(** X4. The local provider answering a conversion outside the 2xx range:
    the result is a failure whose error names the status code, the status
    text and the body of the answer read as text. *)
Theorem local_error_answer (text : string) (settings : ConversionSettings.t)
    (examples : list ConversionExample.t) (response : Response.t) (body : string) :
  allWhiteSpace text = false ->
  ConversionSettings.provider settings = "local" ->
  (forall request, fetch w request = inr response) ->
  Response.ok response = false ->
  Response.text response = inr body ->
  outcome (convertToMarkdown w text settings examples)
  = inr (conversionFailure
           ("Local API request failed: " ++ ofInteger (Response.status response) ++ " "
              ++ Response.statusText response ++ ". " ++ body)
           (elapsed w)).
Proof.
  intros Hws Hid Hfetch Hok Hbody.
  rewrite <- isBlank_allWhiteSpace in Hws.
  rewrite (convertToMarkdown_outcome w text settings examples Hws), Hid.
  change (findProvider "local") with (Some Sample.localProvider). cbv iota.
  unfold dispatch. rewrite Hid. cbn [String.eqb Ascii.eqb Bool.eqb].
  unfold callCustomAPI.
  assert (Hbase : isEmpty (orElse (ConversionSettings.customBaseUrl settings)
                             (LLMProvider.baseUrl Sample.localProvider)) = false).
  { apply isEmpty_false, orElse_nonempty. discriminate. }
  rewrite Hbase, (outcome_after_fetch _ response) by apply Hfetch.
  now rewrite Hok, Hbody, bind_lift_inr.
Qed.

(** A provider of the chat-completions kind that answers in the 2xx range:
    the call resolves or throws as the reading of the body does. *)
Lemma chat_call_answered (prompt : string) (settings : ConversionSettings.t)
    (provider : LLMProvider.t) (response : Response.t) (data : JSValue) :
  findProvider (ConversionSettings.provider settings) = Some provider ->
  configured settings = true ->
  ConversionSettings.provider settings <> "anthropic" ->
  (forall request, fetch w request = inr response) ->
  Response.ok response = true ->
  Response.json response = inr data ->
  outcome (dispatch w prompt settings provider) = outcome (chatCompletion w data).
Proof.
  intros Hfind Hconf Hna Hfetch Hok Hjson.
  apply String.eqb_neq in Hna.
  unfold configured in Hconf. rewrite Hfind in Hconf.
  unfold dispatch, arrayIncludes in *. cbn [existsb] in Hconf.
  rewrite Hna in *.
  destruct (String.eqb (ConversionSettings.provider settings) "openai");
    [|destruct (String.eqb (ConversionSettings.provider settings) "groq")];
    cbn [orb] in Hconf; apply negb_true_iff in Hconf;
    unfold callOpenAI, callGroq, callCustomAPI; rewrite Hconf;
    rewrite (outcome_after_fetch _ response) by apply Hfetch;
    rewrite Hok, Hjson; cbn [negb]; rewrite bind_lift_inr; reflexivity.
Qed.

(** X5. A 2xx answer of OpenAI, Groq or the local provider whose body does
    not have the expected shape.  Without [choices], or with an empty
    [choices], the conversion is a failure that carries the engine's
    TypeError message; with a first choice whose message has no [content],
    the conversion is a success whose markdown is undefined. *)
Theorem malformed_completion (text : string) (settings : ConversionSettings.t)
    (examples : list ConversionExample.t) (response : Response.t)
    (fields : list (string * JSValue)) :
  allWhiteSpace text = false ->
  configured settings = true ->
  ConversionSettings.provider settings <> "anthropic" ->
  (forall request, fetch w request = inr response) ->
  Response.ok response = true ->
  Response.json response = inr (JObj fields) ->
  let result := outcome (convertToMarkdown w text settings examples) in
  (lookup "choices" fields = JUndefined ->
   result = inr (conversionFailure (typeErrorMessage w JUndefined "0") (elapsed w)))
  /\ (lookup "choices" fields = JArr [] ->
      result = inr (conversionFailure (typeErrorMessage w JUndefined "message") (elapsed w)))
  /\ (forall choice others message,
        lookup "choices" fields = JArr (JObj choice :: others) ->
        lookup "message" choice = JObj message ->
        lookup "content" message = JUndefined ->
        exists tokens,
          result = inr (ConversionResult.mk true JUndefined tokens None (elapsed w))).
Proof.
  intros Hws Hconf Hna Hfetch Hok Hjson result.
  rewrite <- isBlank_allWhiteSpace in Hws.
  unfold result. rewrite (convertToMarkdown_outcome w text settings examples Hws).
  destruct (findProvider (ConversionSettings.provider settings)) as [provider|] eqn:Hfind;
    [|unfold configured in Hconf; now rewrite Hfind in Hconf].
  rewrite (chat_call_answered _ settings provider response _ Hfind Hconf Hna Hfetch Hok Hjson).
  unfold chatCompletion. cbn [getProp]. rewrite bind_lift_inr.
  split; [|split].
  - intros Hc. now rewrite Hc.
  - intros Hc. rewrite Hc. cbn [getIndex0 hd]. now rewrite bind_lift_inr.
  - intros choice others message Hc Hm Hcontent.
    rewrite Hc. cbn [getIndex0 hd]. rewrite bind_lift_inr.
    cbn [getProp]. rewrite Hm, bind_lift_inr.
    cbn [getProp]. rewrite Hcontent, !bind_lift_inr.
    unfold getPropOpt.
    destruct (lookup "usage" fields); cbn [nullish getProp];
      rewrite bind_lift_inr; eexists; reflexivity.
Qed.
(** The shape of every world reached while mounted (see [run_live]). *)
Definition liveWorld (w h : Z) (others : list nat) (renders measured : nat)
  : World :=
  mkWorld
    (mkWindow w h (map Foreign others ++ [HandleResize 0]))
    (mkHooks (mkDimensions w h) (Some 0%nat) (Some 0%nat) None
             (Some (HandleResize 0)) renders false
             (Some (useResponsiveReturn (mkDimensions w h))))
    Mounted [AddEventListener (HandleResize 0)] measured.

(** The shape of every world reached after unmount (see [run_torn_down]):
    [d] is the state cell as the unmount left it. *)
Definition tornDownWorld (w h : Z) (others : list nat) (d : Dimensions)
  (renders measured : nat) : World :=
  mkWorld
    (mkWindow w h (map Foreign others))
    (mkHooks d (Some 0%nat) (Some 0%nat) None
             (Some (HandleResize 0)) renders false
             (Some (useResponsiveReturn d)))
    Unmounted
    [RemoveEventListener (HandleResize 0); AddEventListener (HandleResize 0)]
    measured.

(** The window size after a sequence of events, starting from [size]. *)
Definition sizeAfter (size : Z * Z) (events : list Event) : Z * Z :=
  fold_left
    (fun p e => match e with Resize w h => (w, h) | _ => p end)
    events size.

(** ** The settings page

    [SettingsPage] (the page component) calls the hook for [isMobile] and
    loads backend information into five state cells.  Embedded here: the two
    styles computed from [isMobile], and [loadBackendInfo] with the values
    its awaits produce taken as inputs. *)

Module SettingsPage.




(** Values the backend may answer with.  The page never computes with a
    number, it only tests [typeof] and stores it. *)
#[local] Unset Elimination Schemes.
Inductive JsValue : Type :=
| JsUndefined
| JsNull
| JsBool (b : bool)
| JsNumber (n : Z)
| JsString (s : string)
| JsArray (items : list JsValue)
| JsObject (fields : list (string * JsValue)).
#[local] Set Elimination Schemes.

Fixpoint lookupField (key : string) (fields : list (string * JsValue))
  : JsValue :=
  match fields with
  | [] => JsUndefined
  | (k, v) :: rest => if String.eqb k key then v else lookupField key rest
  end.

(** [v?.key]: undefined on null and undefined, the field of an object, and
    undefined for the keys read here on any other value. *)
Definition optionalProp (v : JsValue) (key : string) : JsValue :=
  match v with
  | JsObject fields => lookupField key fields
  | _ => JsUndefined
  end.

(** [v ?? fallback] *)
Definition nullish (v fallback : JsValue) : JsValue :=
  match v with
  | JsUndefined | JsNull => fallback
  | _ => v
  end.

(** What a rejected promise carries, with the two ways the page turns it
    into a message: [e.message] of an [Error], [String(e)] of anything
    else. *)
Inductive Thrown : Type :=
| ThrownError (message : string)
| ThrownOther (asString : string).

Definition errorMessage (e : Thrown) : string :=
  match e with
  | ThrownError message => message
  | ThrownOther asString => asString
  end.

Inductive Outcome (A : Type) : Type :=
| Fulfilled (a : A)
| Rejected (e : Thrown).

Arguments Fulfilled {A} a.
Arguments Rejected {A} e.

(** Calls of the announcement hook. *)
Inductive Announcement : Type :=
| AnnounceInfo (text : string)
| AnnounceSuccess (text : string)
| AnnounceError (text : string).

(** The backend cells of the page and the announcements made so far (most
    recent first). *)
Record Backend : Type := mkBackend {
  backendLoading : bool;
  backendError : option string;
  ver : JsValue;
  caps : list JsValue;
  uptimeSeconds : Z;
  announced : list Announcement
}.

(** The cells as the [useState] calls create them. *)
Definition initialBackend : Backend :=
  mkBackend false None JsNull [] 0 [].

(** [Array.isArray(capsPayload?.capabilities)
      ? (capsPayload?.capabilities ?? []) : []] *)
Definition resolvedCapabilities (capabilitiesResponse : JsValue)
  : list JsValue :=
  match optionalProp capabilitiesResponse "capabilities" with
  | JsArray items => items
  | _ => []
  end.

(** [typeof metricsPayload?.metrics?.uptimeSeconds === 'number'
      ? metricsPayload.metrics.uptimeSeconds : 0] *)
Definition uptimeValue (metricsResponse : JsValue) : Z :=
  match optionalProp (optionalProp metricsResponse "metrics")
                     "uptimeSeconds" with
  | JsNumber n => n
  | _ => 0
  end.

(** What one call of [loadBackendInfo] awaits: the result of
    [Promise.all([getVersion(), getCapabilities(), getMetrics()])], and the
    result of [getConfigDirs()], which is called only after the first
    fulfils. *)
Record Load : Type := mkLoad {
  allThree : Outcome (JsValue * JsValue * JsValue);
  configDirs : Outcome JsValue
}.

(** The part of [loadBackendInfo] before its first await. *)
Definition loadStart (p : Backend) : Backend :=
  mkBackend true None (ver p) (caps p) (uptimeSeconds p)
            (AnnounceInfo "Loading backend information..." :: announced p).
Example text50_length : String.length text50 = 50 /\ String.length text49 = 49.
Proof. split; reflexivity. Qed.

Example source_name_strips_www :
  source_name_of "https://www.theverge.com/tech" = Ok "theverge.com".
Proof. reflexivity. Qed.

(* ===================================================================== *)
(** ** Requests leave the log alone *)
(* ===================================================================== *)

Lemma same_log_refl w : same_log w w.
Proof. by split. Qed.

Lemma same_log_trans w1 w2 w3 : same_log w1 w2 -> same_log w2 w3 -> same_log w1 w3.
Proof. intros [? ?] [? ?]; split; congruence. Qed.

Lemma same_log_tick w : same_log w (tick w).
Proof. by split. Qed.

Create HintDb logs.
#[local] Hint Resolve same_log_refl same_log_tick : logs.

Lemma fetch_attempts_log env n url w :
  same_log w (fetch_attempts env n url w).2.
Proof.
  revert w; induction n as [|n IH]; intros w; simpl; [apply same_log_refl|].
  destruct (http_get env (requests w) url); simpl.
  - apply same_log_tick.
  - eapply same_log_trans; [apply same_log_tick | apply IH].
Qed.

Lemma fetch_with_retry_log env url w :
  same_log w (fetch_with_retry env url w).2.
Proof.
  unfold fetch_with_retry.
  destruct url; try apply same_log_refl. apply fetch_attempts_log.
Qed.

Lemma fetch_link_log env name link arts w :
  same_log w (fetch_link env name link arts w).2.
Proof.
  unfold fetch_link.
  pose proof (fetch_with_retry_log env (VStr link) w) as H.
  destruct (fetch_with_retry env (VStr link) w) as [[h|] w1]; simpl in *; [|done].
  destruct (PyStr.is_empty h); [done|].
  destruct (bs4_parse env (VStr h)); [|done].
  destruct (extract_title _) as [t|]; [|done].
  by destruct (PyStr.is_empty t).
Qed.
(** [d[k]]: a missing key raises [KeyError]. *)
Definition dict_getitem (d : pydict) (k : string) : result pyval :=
  match d !! k with
  | Some v => Ok v
  | None => Raise (KeyError k)
  end.

(** [d.get(k, default)] and [d.get(k)], whose default is [None]. *)
Definition dict_get_default (d : pydict) (k : string) (default : pyval) : pyval :=
  match d !! k with
  | Some v => v
  | None => default
  end.

Definition dict_get (d : pydict) (k : string) : pyval :=
  dict_get_default d k PNone.

(** [v.get(k)]: only a dict has the method. *)
Definition py_get (v : pyval) (k : string) : result pyval :=
  match v with
  | PDict d => Ok (dict_get d k)
  | PStr _ => Raise (AttributeError "'str' object has no attribute 'get'")
  | PList _ => Raise (AttributeError "'list' object has no attribute 'get'")
  | PNone => Raise (AttributeError "'NoneType' object has no attribute 'get'")
  | PBool _ => Raise (AttributeError "'bool' object has no attribute 'get'")
  | PInt _ => Raise (AttributeError "'int' object has no attribute 'get'")
  end.

(** [v[k]] for a string key [k]: only a dict accepts it. *)
Definition py_getitem (v : pyval) (k : string) : result pyval :=
  match v with
  | PDict d => dict_getitem d k
  | PStr _ => Raise (TypeError "string indices must be integers")
  | PList _ => Raise (TypeError "list indices must be integers or slices, not str")
  | PNone => Raise (TypeError "'NoneType' object is not subscriptable")
  | PBool _ => Raise (TypeError "'bool' object is not subscriptable")
  | PInt _ => Raise (TypeError "'int' object is not subscriptable")
  end.

(** The items a [for] loop visits: the elements of a list, the characters of a
    string, the keys of a dict; other values are not iterable. *)
Fixpoint chars (s : string) : list pyval :=
  match s with
  | EmptyString => []
  | String a s' => PStr (String a EmptyString) :: chars s'
  end.

Definition py_iter (v : pyval) : result (list pyval) :=
  match v with
  | PList l => Ok l
  | PStr s => Ok (chars s)
  | PDict d => Ok (PStr <$> (map_to_list d).*1)
  | PNone => Raise (TypeError "'NoneType' object is not iterable")
  | PBool _ => Raise (TypeError "'bool' object is not iterable")
  | PInt _ => Raise (TypeError "'int' object is not iterable")
  end.

(** [v in names] for a list of string literals: [==] holds only between a
    string and an equal string. *)
Definition py_in_strs (v : pyval) (names : list string) : bool :=
  match v with
  | PStr s => bool_decide (s ∈ names)
  | _ => false
  end.

(** ** The collaborators of the builder *)

(** The constants module [data_validation.consts] is not part of the source
    unit; its values are the recognized keys of the configuration structure. *)
Module consts.
(** Modelled from the spec: the key of the validation type, and of the
    aggregation type of an aggregate. *)
Definition CONFIG_TYPE := "type".
(** Modelled from the spec: the key of the sequence of aggregates. *)
Definition CONFIG_AGGREGATES := "aggregates".
(** Modelled from the spec: the key of the sequence of grouped columns. *)
Definition CONFIG_GROUPED_COLUMNS := "grouped_columns".
(** Modelled from the spec: the key of the alias of a field. *)
Definition CONFIG_FIELD_ALIAS := "field_alias".
(** Modelled from the spec: the key of the source column of a field. *)
Definition CONFIG_SOURCE_COLUMN := "source_column".
(** Modelled from the spec: the key of the target column of a field. *)
Definition CONFIG_TARGET_COLUMN := "target_column".
(** Modelled from the spec: the key of the cast of a grouped column. *)
Definition CONFIG_CAST := "cast".
(** Modelled from the spec: the key of the row limit. *)
Definition CONFIG_LIMIT := "limit".
End consts.
(** C2, with the count the callback really gives.  In a run whose epochs
report the validation accuracies [accs], the callback writes the full model
to [./model] after epoch [i] exactly when that epoch's accuracy is strictly
above the accuracy of every earlier epoch of the run, and makes no write
exactly when some earlier epoch was at least as good (a tie included).  The
first epoch has no earlier epoch and is always written: for the
accuracies 0.5, 0.6, 0.55, 0.7 the writes come after the three epochs
numbered 0, 1 and 3. *)
Theorem checkpoint_best_so_far (accs : list Q) (i : nat) (a : Q) :
  accs !! i = Some a ->
  let writes := fit_checkpoints cp_callback (List.map val_logs accs) in
  (writes !! i = Some (Some (save_model "./model"))
   <-> (forall j b, (j < i)%nat -> accs !! j = Some b -> (b < a)%Q))
  /\ (writes !! i = Some None
      <-> (exists j b, (j < i)%nat /\ accs !! j = Some b /\ (a <= b)%Q))
  /\ write_epochs (fit_checkpoints cp_callback (List.map val_logs made_up_accuracies))
     = [0; 1; 3]%nat.
Proof.
  intros Hi writes.
  assert (Hw : writes !! i
               = Some (if forallb (fun b => Py.Qlt_bool b a) (take i accs)
                       then Some (save_model "./model") else None)).
  { unfold writes, fit_checkpoints. rewrite (run_callback_lookup accs _ i a Hi).
    reflexivity. }
  destruct (forallb (fun b => Py.Qlt_bool b a) (take i accs)) eqn:Eall.
  - pose proof (proj1 (forallb_take_lookup _ _ _) Eall) as Hall.
    split; [|split].
    + split; [|intros _; exact Hw].
      intros _ j b Hj Hb. apply Qlt_bool_iff. exact (Hall j b Hj Hb).
    + split.
      * intros Hnone. rewrite Hw in Hnone. discriminate Hnone.
      * intros (j & b & Hj & Hb & Hle). exfalso.
        pose proof (Hall j b Hj Hb) as Hlt. apply Qlt_bool_iff in Hlt.
        exact (Qlt_not_le _ _ Hlt Hle).
    + vm_compute. reflexivity.
  - assert (Hex : exists j b, (j < i)%nat /\ accs !! j = Some b /\ (a <= b)%Q).
    { clear Hw writes Hi. revert i Eall.
      induction accs as [|c rest IH]; intros i Eall.
      - rewrite take_nil in Eall. discriminate Eall.
      - destruct i as [|i]; [discriminate Eall|].
        cbn [take forallb] in Eall. apply andb_false_iff in Eall.
        destruct Eall as [Ec | Erest].
        + exists 0%nat, c. split; [lia|]. split; [reflexivity|].
          apply Qnot_lt_le. intros Hlt. apply Qlt_bool_iff in Hlt. congruence.
        + destruct (IH i Erest) as (j & b & Hj & Hb & Hle).
          exists (S j), b. split; [lia|]. split; [exact Hb | exact Hle]. }
    split; [|split].
    + split.
      * intros Hsave. rewrite Hw in Hsave. discriminate Hsave.
      * intros Hall. exfalso. destruct Hex as (j & b & Hj & Hb & Hle).
        exact (Qlt_not_le _ _ (Hall j b Hj Hb) Hle).
    + split; [intros _; exact Hex | intros _; exact Hw].
    + vm_compute. reflexivity.
Qed.

Lemma checkpoint_best_so_far_witness :
  fit_checkpoints cp_callback (List.map val_logs made_up_accuracies) !! 2%nat
  = Some None.
Proof.
  assert (Hi : made_up_accuracies !! 2%nat = Some (55 # 100)) by reflexivity.
  destruct (checkpoint_best_so_far made_up_accuracies 2 (55 # 100) Hi) as (_ & Hno & _).
  apply Hno. exists 1%nat, (6 # 10). split; [lia|]. split; [reflexivity|].
  unfold Qle. cbn. lia.
Defined.
(** The registry after registering "event" twice and "Event" once. *)
Lemma registry_stays_well_formed_witness :
  let ops := [OpRegister "event" true []; OpInclude "event" true [];
              OpRegister "Event" false []; OpPublish] in
  well_formed (run MemStore.datasource MemStore.events ops CRUDApi_init)
  /\ exists router,
       get_router (run MemStore.datasource MemStore.events ops CRUDApi_init)
         "Event" = Some router
       /\ name router = "Event".
Proof.
  cbv zeta.
  destruct (registry_stays_well_formed MemStore.datasource MemStore.events
              [OpRegister "event" true []; OpInclude "event" true [];
               OpRegister "Event" false []; OpPublish] CRUDApi_init)
    as (Hwf & Hget).
  - split; constructor.
  - split; [exact Hwf|]. apply (Hget "Event" 2%nat). reflexivity.
Defined.

(** Registering "event" on the empty registry. *)
Lemma register_then_lookup_witness :
  let api :=
    snd (register_router MemStore.datasource MemStore.events "event" true []
           CRUDApi_init) in
  group_state api "event" = Registered /\ app api = [].
Proof.
  cbv zeta.
  destruct (register_then_lookup MemStore.datasource MemStore.events "event"
              true [] CRUDApi_init _ eq_refl)
    as (_ & _ & _ & Hstate & Happ & _).
  split; assumption.
Defined.

(** Including "event" on the empty registry. *)
Lemma include_router_attaches_once_witness :
  let api :=
    snd (include_router MemStore.datasource MemStore.events "event" true []
           CRUDApi_init) in
  group_state api "event" = Attached /\ attach_count api = 1%nat.
Proof.
  cbv zeta.
  destruct (include_router_attaches_once MemStore.datasource MemStore.events
              "event" true [] CRUDApi_init _ eq_refl)
    as (_ & _ & Hstate & _ & Hcount & _).
  split; assumption.
Defined.

(** Two [include_router] calls and a [publish]. *)
Lemma include_only_setup_needs_no_publish_witness :
  let api :=
    run MemStore.datasource MemStore.events
      [OpInclude "event" true []; OpInclude "Event" false []; OpPublish]
      CRUDApi_init in
  pending api = 0%nat /\ publish api = api.
Proof.
  cbv zeta.
  destruct (include_only_setup_needs_no_publish MemStore.datasource
              MemStore.events
              [OpInclude "event" true []; OpInclude "Event" false [];
               OpPublish] CRUDApi_init)
    as (_ & Hzero & Hid & _).
  - reflexivity.
  - constructor.
  - split; assumption.
Defined.

(** Two [register_router] calls leave the application empty. *)
Lemma application_only_grows_witness :
  app (run MemStore.datasource MemStore.events
         [OpRegister "event" true []; OpRegister "Event" true []]
         CRUDApi_init) = [].
Proof.
  destruct (application_only_grows MemStore.datasource MemStore.events
              [OpRegister "event" true []; OpRegister "Event" true []]
              CRUDApi_init) as (_ & _ & Hsame).
  apply Hsame. reflexivity.
Defined.

(** "event" and "Event" registered side by side. *)
Lemma case_variants_register_side_by_side_witness :
  let api :=
    run MemStore.datasource MemStore.events
      [OpRegister "event" true []; OpRegister "Event" true []] CRUDApi_init in
  exists router1 router2,
    get_router api "event" = Some router1
    /\ get_router api "Event" = Some router2
    /\ map route_shape (routes (get_base router2))
       = map route_shape (routes (get_base router1)).
Proof.
  cbv zeta.
  destruct (case_variants_register_side_by_side MemStore.datasource
              MemStore.events "event" "Event" true [] CRUDApi_init _
              ltac:(discriminate) eq_refl eq_refl)
    as (router2 & H1 & H2 & _ & Hshape).
  eexists. exists router2. split; [exact H1|]. split; assumption.
Defined.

───

■ About this task ■
Take the listing above from its first line through the line containing "text and the", and transcribe that stretch exactly, with no other lines.

■ Response area ■
(** X4. The local provider answering a conversion outside the 2xx range:
    the result is a failure whose error names the status code, the status
    text and the body of the answer read as text. *)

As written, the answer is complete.